───── Provided data

(** [TELEGRAM_TOKEN_RE] has a way to match exactly when [tok_at] says. *)
Lemma expect_matches c K k p s :
  (forall q t, nonempty (matches K q t) = k t) ->
  nonempty (matches (Cat (Chr c) K) p s) = expect c k s.
Proof.
  intros HK. rewrite (cat_single (N.eqb c)) by reflexivity.
  destruct s as [|x s']; [reflexivity|]. cbn [expect].
  destruct (c =? x)%N; [apply HK|reflexivity].
Qed.

Lemma digits_then_ext f g s :
  (forall q t, f q t = g q t) -> digits_then f s = digits_then g s.
Proof.
  intros H. destruct s as [|d s']; [reflexivity|]. cbn [digits_then].
  f_equal. now apply digits_tail_ext.
Qed.

Lemma token_re_matches p s :
  nonempty (matches TELEGRAM_TOKEN_RE p s) = tok_at s.
Proof.
  unfold TELEGRAM_TOKEN_RE, tok_at.
  change (text "bot") with [98; 111; 116]%N. cbn [Lit].
  revert p s.
  assert (H3 : forall q t,
    nonempty (matches (Cat (Plus Digit)
                         (Cat (Chr 58%N) (Plus (Set_ token_char)))) q t)
    = digits_then token_char_next t).
  { intros q t. rewrite digits_colon. apply digits_then_ext.
    intros q' u. apply token_run_nonempty. }
  intros p s. apply expect_matches. intros q t.
  apply expect_matches. intros q' t'.
  apply expect_matches. exact H3.
Qed.

Lemma ends_matches lo : forall s p,
  nonempty
    (flat_map (fun ps => matches Boundary (fst ps) (snd ps))
       (rep_list token_char lo p s))
  = ends lo p s.
Proof.
  assert (Hb : forall q t,
    nonempty (matches Boundary q t ++ []) = boundary q t).
  { intros q t. cbn [matches]. unfold boundary.
    now destruct (xorb (word_before q) (word_at t)). }
  intros s. revert lo.
  induction s as [|x s' IH]; intros lo p; cbn [rep_list ends].
  - destruct lo; cbn [stop flat_map fst snd Nat.eqb andb]; auto.
  - destruct (token_char x).
    + rewrite flat_map_app, nonempty_app, IH. f_equal.
      destruct lo; cbn [stop flat_map fst snd Nat.eqb andb]; auto.
    + destruct lo; cbn [stop flat_map fst snd Nat.eqb andb]; auto.
Qed.

Lemma bare_tail_matches p s :
  nonempty (matches (Cat (Rep 10 (Set_ token_char)) Boundary) p s)
  = ends 10 p s.
Proof.
  cbn [matches]. rewrite (rep_single _ token_char) by (auto; lia).
  apply ends_matches.
Qed.

Lemma cat_boundary K p s :
  matches (Cat Boundary K) p s
  = if boundary p s then matches K p s else [].
Proof.
  cbn [matches]. fold (boundary p s).
  destruct (boundary p s); cbn [flat_map fst snd]; [apply app_nil_r|].
  reflexivity.
Qed.

(** [TELEGRAM_BARE_TOKEN_RE] has a way to match exactly when [bare_at]
    says. *)
Lemma bare_re_matches p s :
  nonempty (matches TELEGRAM_BARE_TOKEN_RE p s) = bare_at p s.
Proof.
  unfold TELEGRAM_BARE_TOKEN_RE, bare_at. rewrite cat_boundary.
  destruct (boundary p s); [|reflexivity]. cbn [andb].
  rewrite digits_colon. apply digits_then_ext.
  intros q u. apply bare_tail_matches.
Qed.

(** *** Matches at a position *)

Definition is_some {A} (o : option A) : bool :=
  match o with Some _ => true | None => false end.

Lemma token_here p s :
  is_some (match_here TELEGRAM_TOKEN_RE p s) = tok_at s.
Proof.
  rewrite <- (token_re_matches p s).
  destruct (match_here TELEGRAM_TOKEN_RE p s) as [[last rest]|] eqn:E.
  - apply match_here_some in E. destruct E as [Hin _].
    destruct (matches TELEGRAM_TOKEN_RE p s); [destruct Hin|reflexivity].
  - apply match_here_none in E; [|reflexivity]. now rewrite E.
Qed.

Lemma bare_here p s :
  is_some (match_here TELEGRAM_BARE_TOKEN_RE p s) = bare_at p s.
Proof.
  rewrite <- (bare_re_matches p s).
  destruct (match_here TELEGRAM_BARE_TOKEN_RE p s) as [[last rest]|] eqn:E.
  - apply match_here_some in E. destruct E as [Hin _].
    destruct (matches TELEGRAM_BARE_TOKEN_RE p s);
      [destruct Hin|reflexivity].
  - apply match_here_none in E; [|reflexivity]. now rewrite E.
Qed.




(** *** The texts the two expressions match *)

Lemma denotes_rep_class a pr :
  (forall p m t, denotes a p m t -> exists x, m = [x] /\ pr x = true) ->
  forall r p m t, denotes r p m t -> forall lo, r = Rep lo a ->
  forallb pr m = true /\ (lo <= List.length m)%nat.
Proof.
  intros Ha r p m t D.
  induction D as [| | | | |a' p t|lo' a' p m1 m2 t D1 _ D2 IH2];
    intros lo E; try discriminate.
  - injection E as <- _. split; [reflexivity|cbn; lia].
  - injection E as <- ->. apply Ha in D1. destruct D1 as (x & -> & Hx).
    destruct (IH2 (pred lo') eq_refl) as [Hall Hlen].
    cbn [app forallb List.length]. rewrite Hx, Hall. split; [reflexivity|lia].
Qed.

Lemma denotes_digit_class p m t :
  denotes Digit p m t -> exists x, m = [x] /\ is_digit x = true.
Proof. intros D. inversion D; subst. eauto. Qed.

Lemma denotes_set_class pr p m t :
  denotes (Set_ pr) p m t -> exists x, m = [x] /\ pr x = true.
Proof. intros D. inversion D; subst. eauto. Qed.

Lemma denotes_chr_inv c p m t : denotes (Chr c) p m t -> m = [c].
Proof. intros D. now inversion D. Qed.

Lemma denotes_cat_inv a b p m t :
  denotes (Cat a b) p m t ->
  exists m1 m2, m = m1 ++ m2 /\ denotes a p m1 (m2 ++ t)
                /\ denotes b (after p m1) m2 t.
Proof. intros D. inversion D; subst. eauto. Qed.

(** Digits, a colon and [lo] or more characters of [[A-Za-z0-9_-]]. *)
Definition digits_colon_run (lo : nat) (m : list char) : Prop :=
  exists ds ts,
    m = ds ++ 58%N :: ts
    /\ ds <> [] /\ forallb is_digit ds = true
    /\ (lo <= List.length ts)%nat /\ forallb token_char ts = true.

(** What [TELEGRAM_TOKEN_RE] matches is [bot], digits, a colon and one or
    more token characters. *)
Lemma token_match_form p m t :
  denotes TELEGRAM_TOKEN_RE p m t ->
  exists m', m = text "bot" ++ m' /\ digits_colon_run 1 m'.
Proof.
  unfold TELEGRAM_TOKEN_RE. change (text "bot") with [98; 111; 116]%N.
  cbn [Lit]. intros D.
  apply denotes_cat_inv in D. destruct D as (b & m1 & -> & Db & D).
  apply denotes_chr_inv in Db. subst b.
  apply denotes_cat_inv in D. destruct D as (o & m2 & -> & Do & D).
  apply denotes_chr_inv in Do. subst o.
  apply denotes_cat_inv in D. destruct D as (t' & m3 & -> & Dt & D).
  apply denotes_chr_inv in Dt. subst t'.
  apply denotes_cat_inv in D. destruct D as (ds & m4 & -> & Dd & D).
  apply denotes_cat_inv in D. destruct D as (c & ts & -> & Dc & D).
  apply denotes_chr_inv in Dc. subst c.
  destruct (denotes_rep_class Digit is_digit denotes_digit_class _ _ _ _ Dd
              1%nat eq_refl) as [Hd Hld].
  destruct (denotes_rep_class (Set_ token_char) token_char
              (denotes_set_class token_char) _ _ _ _ D 1%nat eq_refl)
    as [Ht Hlt].
  exists (ds ++ 58%N :: ts). split; [reflexivity|].
  exists ds, ts. repeat split; auto.
  intros ->. cbn in Hld. lia.
Qed.

(** What [TELEGRAM_BARE_TOKEN_RE] matches is digits, a colon and ten or
    more token characters, between two word boundaries. *)
Lemma bare_match_form p m t :
  denotes TELEGRAM_BARE_TOKEN_RE p m t ->
  digits_colon_run 10 m
  /\ boundary p (m ++ t) = true /\ boundary (after p m) t = true.
Proof.
  unfold TELEGRAM_BARE_TOKEN_RE. intros D.
  apply denotes_cat_inv in D. destruct D as (b & m1 & -> & Db & D).
  inversion Db as [| | |p' t' Hb| | |]; subst. cbn [app after] in *.
  apply denotes_cat_inv in D. destruct D as (ds & m2 & -> & Dd & D).
  apply denotes_cat_inv in D. destruct D as (c & m3 & -> & Dc & D).
  apply denotes_chr_inv in Dc. subst c.
  apply denotes_cat_inv in D. destruct D as (ts & e & -> & Dt & D).
  inversion D as [| | |p' t' He| | |]; subst.
  destruct (denotes_rep_class Digit is_digit denotes_digit_class _ _ _ _ Dd
              1%nat eq_refl) as [Hd Hld].
  destruct (denotes_rep_class (Set_ token_char) token_char
              (denotes_set_class token_char) _ _ _ _ Dt 10%nat eq_refl)
    as [Ht Hlt].
  rewrite app_nil_r in *. split; [|split].
  - exists ds, ts. repeat split; auto. intros ->. cbn in Hld. lia.
  - exact Hb.
  - unfold boundary. rewrite !after_app. exact He.
Qed.

(** *** The substitution *)

Lemma sub_from_cons fuel r repl p c s' :
  sub_from (S fuel) r repl p (c :: s')
  = match match_here r p (c :: s') with
    | Some (last, rest) => repl ++ sub_from fuel r repl (Some last) rest
    | None => c :: sub_from fuel r repl (Some c) s'
    end.
Proof. reflexivity. Qed.

(** Where nothing matches the substitution changes nothing. *)
Lemma sub_from_no_match r repl : forall fuel p s,
  no_match_from r p s = true -> sub_from fuel r repl p s = s.
Proof.
  induction fuel as [|fuel IH]; intros p s H; [reflexivity|].
  destruct s as [|c s']; [reflexivity|].
  rewrite sub_from_cons. cbn [no_match_from] in H.
  destruct (match_here r p (c :: s')); [discriminate|].
  now rewrite IH.
Qed.


(** No match of the token expression starts anywhere in [s]. *)
Fixpoint tok_free (s : list char) : bool :=
  match s with
  | [] => true
  | _ :: s' => negb (tok_at s) && tok_free s'
  end.

(** No match of the bare expression starts anywhere in [s], the character
    before [s] being [p]. *)
Fixpoint bare_free (p : option char) (s : list char) : bool :=
  match s with
  | [] => true
  | c :: s' => negb (bare_at p s) && bare_free (Some c) s'
  end.

Lemma no_match_token p s :
  no_match_from TELEGRAM_TOKEN_RE p s = tok_free s.
Proof.
  revert p. induction s as [|c s' IH]; intros p; [reflexivity|].
  cbn [no_match_from tok_free]. rewrite <- (token_here p (c :: s')).
  destruct (match_here TELEGRAM_TOKEN_RE p (c :: s')); cbn; auto.
Qed.

Lemma no_match_bare p s :
  no_match_from TELEGRAM_BARE_TOKEN_RE p s = bare_free p s.
Proof.
  revert p. induction s as [|c s' IH]; intros p; [reflexivity|].
  cbn [no_match_from bare_free]. rewrite <- (bare_here p (c :: s')).
  destruct (match_here TELEGRAM_BARE_TOKEN_RE p (c :: s')); cbn; auto.
Qed.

──────────

§ What the task requires
Find every line above where the word "stop" occurs, and copy that line.

§ Written solution
  - destruct lo; cbn [stop flat_map fst snd Nat.eqb andb]; auto.
      destruct lo; cbn [stop flat_map fst snd Nat.eqb andb]; auto.
    + destruct lo; cbn [stop flat_map fst snd Nat.eqb andb]; auto.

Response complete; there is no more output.